How to complete this task: Restate the records word for word, omitting nothing.
** Dataset records follows **
Lemma right_click_toggles_witness :
  grid_kept (Game_new true) /\ in_window (SDL_Point.mk 333 176)
  /\ exists (i : nat) (c : Cell),
       board_ (Game_new true) !! i = Some c
       /\ in_rect (rect_ c) 333 176
       /\ HandleEvents [right_down (SDL_Point.mk 333 176)] (Game_new true)
          = Ok (set_board
                  (set_setting_walls
                     (set_mouse_right_pressed
                        (set_mouse_position (Game_new true) (SDL_Point.mk 333 176)) true)
                     (negb (is_wall_ c)))
                  (<[i := mkCell (rect_ c) (negb (is_wall_ c)) (highlighted_ c)]>
                     (board_ (Game_new true)))).
Proof.
  assert (Hg : grid_kept (Game_new true)) by (repeat split; reflexivity).
  assert (Hw : in_window (SDL_Point.mk 333 176)) by (split; cbn; unfold constants.screen_width, constants.screen_height; lia).
  split; [exact Hg|]. split; [exact Hw|].
  exact (right_click_toggles (Game_new true) (SDL_Point.mk 333 176) Hg Hw).
Defined.

(** X4. The right button handler checks no bounds.  When the index it
    computes from the cursor position is not an index of the board, the
    press indexes the vector out of range, and so does a motion with the
    right button held: both are undefined behaviour.  Such positions
    exist; a cursor below the window is one. *)
Theorem wall_edit_unchecked (g : Game) (p : SDL_Point.t) :
  cell_size_ g <> 0 ->
  wall_at g p = None ->
  HandleEvents [right_down p] g = Undefined
  /\ (mouse_right_pressed_ g = true -> HandleEvents [motion p] g = Undefined).
Proof.
  intros Hcs Hat. unfold wall_at in Hat. cbv zeta in Hat.
  set (i := cell_index (cell_size_ g) (cells_width_ g)
              (Vector2d.mk (SDL_Point.x p) (SDL_Point.y p))) in *.
  assert (Hr : read_cell i (board_ g) = Undefined).
  { apply read_cell_outside. destruct (Z.leb_spec 0 i) as [Hi | Hi]; [|lia].
    right. destruct (board_ g !! Z.to_nat i) as [c|] eqn:Hc; [discriminate|].
    apply lookup_ge_None in Hc. lia. }
  split.
  - cbn [HandleEvents right_down event mouse_state]. unfold handle_event.
    cbn [mouse_buttons]. unfold right_button_down. cbv zeta.
    change (cursor_index (set_mouse_right_pressed (set_mouse_position g p) true))
      with (cursor_index (set_mouse_position g p)).
    rewrite cursor_index_cell_index by assumption. cbn [bind]. fold i.
    cbn [board_ set_mouse_right_pressed set_mouse_position]. rewrite Hr. reflexivity.
  - intros Hp. cbn [HandleEvents motion event mouse_state]. unfold handle_event.
    cbn [mouse_buttons mouse_motion bind]. cbv zeta.
    cbn [mouse_right_pressed_ set_mouse_box set_mouse_position]. rewrite Hp.
    match goal with |- context [cursor_index ?g1] =>
      change (cursor_index g1) with (cursor_index (set_mouse_position g p)) end.
    rewrite cursor_index_cell_index by assumption. cbn [bind]. fold i.
    unfold update_cell. cbn [board_ set_mouse_box set_mouse_position]. rewrite Hr. reflexivity.
Qed.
** End of Dataset records **
Answer to this task:
Lemma right_click_toggles_witness :
  grid_kept (Game_new true) /\ in_window (SDL_Point.mk 333 176)
  /\ exists (i : nat) (c : Cell),
       board_ (Game_new true) !! i = Some c
       /\ in_rect (rect_ c) 333 176
       /\ HandleEvents [right_down (SDL_Point.mk 333 176)] (Game_new true)
          = Ok (set_board
                  (set_setting_walls
                     (set_mouse_right_pressed
                        (set_mouse_position (Game_new true) (SDL_Point.mk 333 176)) true)
                     (negb (is_wall_ c)))
                  (<[i := mkCell (rect_ c) (negb (is_wall_ c)) (highlighted_ c)]>
                     (board_ (Game_new true)))).
Proof.
  assert (Hg : grid_kept (Game_new true)) by (repeat split; reflexivity).
  assert (Hw : in_window (SDL_Point.mk 333 176)) by (split; cbn; unfold constants.screen_width, constants.screen_height; lia).
  split; [exact Hg|]. split; [exact Hw|].
  exact (right_click_toggles (Game_new true) (SDL_Point.mk 333 176) Hg Hw).
Defined.

(** X4. The right button handler checks no bounds.  When the index it
    computes from the cursor position is not an index of the board, the
    press indexes the vector out of range, and so does a motion with the
    right button held: both are undefined behaviour.  Such positions
    exist; a cursor below the window is one. *)
Theorem wall_edit_unchecked (g : Game) (p : SDL_Point.t) :
  cell_size_ g <> 0 ->
  wall_at g p = None ->
  HandleEvents [right_down p] g = Undefined
  /\ (mouse_right_pressed_ g = true -> HandleEvents [motion p] g = Undefined).
Proof.
  intros Hcs Hat. unfold wall_at in Hat. cbv zeta in Hat.
  set (i := cell_index (cell_size_ g) (cells_width_ g)
              (Vector2d.mk (SDL_Point.x p) (SDL_Point.y p))) in *.
  assert (Hr : read_cell i (board_ g) = Undefined).
  { apply read_cell_outside. destruct (Z.leb_spec 0 i) as [Hi | Hi]; [|lia].
    right. destruct (board_ g !! Z.to_nat i) as [c|] eqn:Hc; [discriminate|].
    apply lookup_ge_None in Hc. lia. }
  split.
  - cbn [HandleEvents right_down event mouse_state]. unfold handle_event.
    cbn [mouse_buttons]. unfold right_button_down. cbv zeta.
    change (cursor_index (set_mouse_right_pressed (set_mouse_position g p) true))
      with (cursor_index (set_mouse_position g p)).
    rewrite cursor_index_cell_index by assumption. cbn [bind]. fold i.
    cbn [board_ set_mouse_right_pressed set_mouse_position]. rewrite Hr. reflexivity.
  - intros Hp. cbn [HandleEvents motion event mouse_state]. unfold handle_event.
    cbn [mouse_buttons mouse_motion bind]. cbv zeta.
    cbn [mouse_right_pressed_ set_mouse_box set_mouse_position]. rewrite Hp.
    match goal with |- context [cursor_index ?g1] =>
      change (cursor_index g1) with (cursor_index (set_mouse_position g p)) end.
    rewrite cursor_index_cell_index by assumption. cbn [bind]. fold i.
    unfold update_cell. cbn [board_ set_mouse_box set_mouse_position]. rewrite Hr. reflexivity.
Qed.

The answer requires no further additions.